Your objective:
Given the material below, return only the lines starting at the line with "not negative, are" and ending at the line with "match x with S754_zero", exactly as they appear.

◇ ◇ ◇ ◇ ◇ ◇ ◇

(* ===== verification/Budget.v ===== *)
(** * The cut budget of main.rs (lines 48-52 and 59)

    [nbits_per_color = nrows * ncols * 8] and
    [nbits_per_cut = nrows + ncols + 32] in [usize], where an overflow
    panics (a debug build), the budget
    [(compression_rate * nbits_per_color as f64 / nbits_per_cut as f64) as usize]
    in binary64 with the saturating cast, and the normalization
    [(255 * 255 * nrows * ncols) as f32] of line 59.  The theorems: every
    error of these computations is an overflow, [nbits_per_color]
    overflows exactly when the product exceeds [usize::MAX] (C14), and
    the [f64] budget can be one short of the exact quotient (an example). *)

From Stdlib Require Import List Lia Arith ZArith PrimFloat SpecFloat FloatOps FloatAxioms Uint63.
From S2P Require Import Prelude Scalar RustFloat.
Local Open Scope nat_scope.

(** [usize] arithmetic, panicking on overflow as a debug build does. *)
Definition usize_mul (a b : Z) : result Z Panic :=
  if (a * b <=? usize_max)%Z then Ok (a * b)%Z else Err PanicOverflow.
Definition usize_add (a b : Z) : result Z Panic :=
  if (a + b <=? usize_max)%Z then Ok (a + b)%Z else Err PanicOverflow.

(** Line 48: [nrows * ncols * 8]. *)
Definition nbits_per_color (nrows ncols : Z) : result Z Panic :=
  x <-? usize_mul nrows ncols ;; usize_mul x 8.

(** Line 49: [nrows + ncols + 32]. *)
Definition nbits_per_cut (nrows ncols : Z) : result Z Panic :=
  x <-? usize_add nrows ncols ;; usize_add x 32.

(** Lines 51-52: [(compression_rate * c as f64 / k as f64) as usize]. *)
Definition cut_budget (rate : float) (nbits_color nbits_cut : Z) : Z :=
  usize_of_f64 ((rate * f64_of_usize nbits_color) / f64_of_usize nbits_cut)%float.

(** Line 59: [(255 * 255 * nrows * ncols) as f32]. *)
Definition normalization (nrows ncols : Z) : result f32 Panic :=
  x <-? usize_mul (255 * 255) nrows ;; y <-? usize_mul x ncols ;; Ok (f32_of_usize y).

Lemma usize_mul_err a b p : usize_mul a b = Err p -> p = PanicOverflow.
Proof. unfold usize_mul; destruct (_ <=? _)%Z; intros E; inversion E; reflexivity. Qed.

Lemma usize_add_err a b p : usize_add a b = Err p -> p = PanicOverflow.
Proof. unfold usize_add; destruct (_ <=? _)%Z; intros E; inversion E; reflexivity. Qed.

(** Every error of a chain of [usize] operations is an overflow. *)
Ltac overflow_chain H :=
  repeat match type of H with
         | rbind _ _ = Err _ => apply rbind_Err in H as [H | (? & _ & H)]
         end;
  first [exact (usize_mul_err _ _ _ H) | exact (usize_add_err _ _ _ H) | discriminate H].

Lemma nbits_per_color_err a b p : nbits_per_color a b = Err p -> p = PanicOverflow.
Proof. unfold nbits_per_color; intros H; overflow_chain H. Qed.

Lemma nbits_per_cut_err a b p : nbits_per_cut a b = Err p -> p = PanicOverflow.
Proof. unfold nbits_per_cut; intros H; overflow_chain H. Qed.

Lemma normalization_err a b p : normalization a b = Err p -> p = PanicOverflow.
Proof. unfold normalization; intros H; overflow_chain H. Qed.

(** C14: [nrows * ncols * 8] (line 48) panics exactly when the product
    exceeds [usize::MAX]; the intermediate [nrows * ncols] never
    overflows on its own first. *)
Theorem nbits_per_color_overflow (n m : Z) :
  (0 <= n)%Z -> (0 <= m)%Z ->
  nbits_per_color n m = if (n * m * 8 <=? usize_max)%Z then Ok (n * m * 8)%Z else Err PanicOverflow.
Proof.
  intros Hn Hm; unfold nbits_per_color, usize_mul.
  destruct (Z.leb_spec (n * m) usize_max); cbn [rbind];
    destruct (Z.leb_spec (n * m * 8) usize_max); auto; nia.
Qed.

Lemma nbits_per_color_overflow_witness :
  (0 <= 2 ^ 31)%Z /\ (0 <= 2 ^ 31)%Z /\ nbits_per_color (2 ^ 31) (2 ^ 31) = Err PanicOverflow.
Proof.
  split; [lia|]. split; [lia|].
  rewrite (nbits_per_color_overflow (2 ^ 31) (2 ^ 31)) by lia. reflexivity.
Defined.

(** ** The budget of a rate that is not positive

    Signs through binary64 arithmetic: [notneg_sf] holds of [+0], the
    positive numbers, [+inf] and NaN; [nonpos_sf] of both zeros, the
    negative numbers, [-inf] and NaN.  A product of a value that is not
    positive by one that is not negative, and its quotient by one that is
    not negative, are not positive, and the saturating cast maps them
    to 0. *)

Definition notneg_sf (x : spec_float) : bool :=
  match x with S754_zero true | S754_infinity true | S754_finite true _ _ => false | _ => true end.

Definition nonpos_sf (x : spec_float) : bool :=
  match x with S754_infinity false | S754_finite false _ _ => false | _ => true end.

(** Rounding keeps the sign it is given. *)
Lemma binary_round_aux_sign prec emax s m e l :
  match binary_round_aux prec emax s m e l with
  | S754_nan => True
  | S754_zero s' | S754_infinity s' | S754_finite s' _ _ => s' = s
  end.
Proof.
  unfold binary_round_aux.
  destruct (shr_fexp prec emax m e l) as [r1 e1].
  destruct (shr_fexp prec emax _ e1 loc_Exact) as [r2 e2].
  destruct (shr_m r2); [reflexivity | destruct (e2 <=? emax - prec)%Z; reflexivity | exact I].
Qed.

Lemma notneg_round prec emax m e l : notneg_sf (binary_round_aux prec emax false m e l) = true.
Proof.
  pose proof (binary_round_aux_sign prec emax false m e l) as Hs.
  destruct (binary_round_aux _ _ _ _ _ _); try subst; reflexivity.
Qed.

Lemma nonpos_round prec emax m e l : nonpos_sf (binary_round_aux prec emax true m e l) = true.
Proof.
  pose proof (binary_round_aux_sign prec emax true m e l) as Hs.
  destruct (binary_round_aux _ _ _ _ _ _); try subst; reflexivity.
Qed.

#[export] Hint Resolve notneg_round nonpos_round : angus.

Lemma notneg_binary_round prec emax m e : notneg_sf (binary_round prec emax false m e) = true.
Proof. unfold binary_round; destruct (shl_align _ _ _); apply notneg_round. Qed.

#[export] Hint Resolve notneg_binary_round : angus.

Lemma notneg_normalize prec emax z e : (0 <= z)%Z -> notneg_sf (binary_normalize prec emax z e false) = true.
Proof. destruct z as [| z | z]; intros Hz; [reflexivity | apply notneg_binary_round | lia]. Qed.

(** The sign case analysis of a binary operation, rounding cases by the
    lemmas above. *)
Ltac sign_cases x y :=
  intros Hx Hy; destruct x as [[] | [] | | [] mx ex], y as [[] | [] | | [] my ey];
  try discriminate Hx; try discriminate Hy; cbn; auto with angus.

Lemma notneg_mul prec emax x y :
  notneg_sf x = true -> notneg_sf y = true -> notneg_sf (SFmul prec emax x y) = true.
Proof. sign_cases x y. Qed.

Lemma notneg_add prec emax x y :
  notneg_sf x = true -> notneg_sf y = true -> notneg_sf (SFadd prec emax x y) = true.
Proof. sign_cases x y. Qed.

Lemma nonpos_mul prec emax x y :
  nonpos_sf x = true -> notneg_sf y = true -> nonpos_sf (SFmul prec emax x y) = true.
Proof. sign_cases x y. Qed.

Lemma nonpos_div prec emax x y :
  nonpos_sf x = true -> notneg_sf y = true -> nonpos_sf (SFdiv prec emax x y) = true.
Proof. sign_cases x y; destruct (SFdiv_core_binary _ _ _ _ _ _) as [[mz ez] lz]; auto with angus. Qed.

Lemma sat_cast_nonpos max x : nonpos_sf x = true -> sat_cast max x = 0%Z.
Proof. destruct x as [[] | [] | | [] m e]; intros Hx; try discriminate Hx; reflexivity. Qed.

(** [n as f64] is never negative. *)
Lemma f64_of_usize_notneg n : notneg_sf (Prim2SF (f64_of_usize n)) = true.
Proof.
  unfold f64_of_usize; rewrite FloatAxioms.add_spec, FloatAxioms.mul_spec, !FloatAxioms.of_uint63_spec.
  apply notneg_add; [apply notneg_mul; [| reflexivity] |];
    apply notneg_normalize; apply (Uint63.to_Z_bounded _).
Qed.

(** A rate that is not a positive number (negative, a zero, [-inf] or
    NaN) gives no cut, whatever the bit counts. *)
Lemma cut_budget_nonpos rate c k : nonpos_sf (Prim2SF rate) = true -> cut_budget rate c k = 0%Z.
Proof.
  intros Hr; unfold cut_budget, usize_of_f64; apply sat_cast_nonpos.
  rewrite FloatAxioms.div_spec, FloatAxioms.mul_spec; apply nonpos_div; [apply nonpos_mul; [exact Hr |] |];
    apply f64_of_usize_notneg.
Qed.

(** ** The [f64] budget on a concrete input *)

(** The budget is computed in [f64] and truncated: with the double
    nearest to 0.29 (printed 0.29) and a 25 x 30 image,
    [0.29 * 6000 / 87] is exactly 20, but the program derives 19 cuts
    (the rounded quotient is 19.999999999999996). *)
Example budget_one_short :
  nbits_per_color 25 30 = Ok 6000%Z /\ nbits_per_cut 25 30 = Ok 87%Z
  /\ cut_budget 0x1.28f5c28f5c28fp-2%float 6000 87 = 19%Z
  /\ (29 * 6000 = 20 * (87 * 100))%Z.
Proof. repeat split; vm_compute; reflexivity. Qed.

◇ ◇ ◇ ◇ ◇ ◇ ◇

Finished exercise:
    not negative, are not positive, and the saturating cast maps them
    to 0. *)

Definition notneg_sf (x : spec_float) : bool :=
  match x with S754_zero true | S754_infinity true | S754_finite true _ _ => false | _ => true end.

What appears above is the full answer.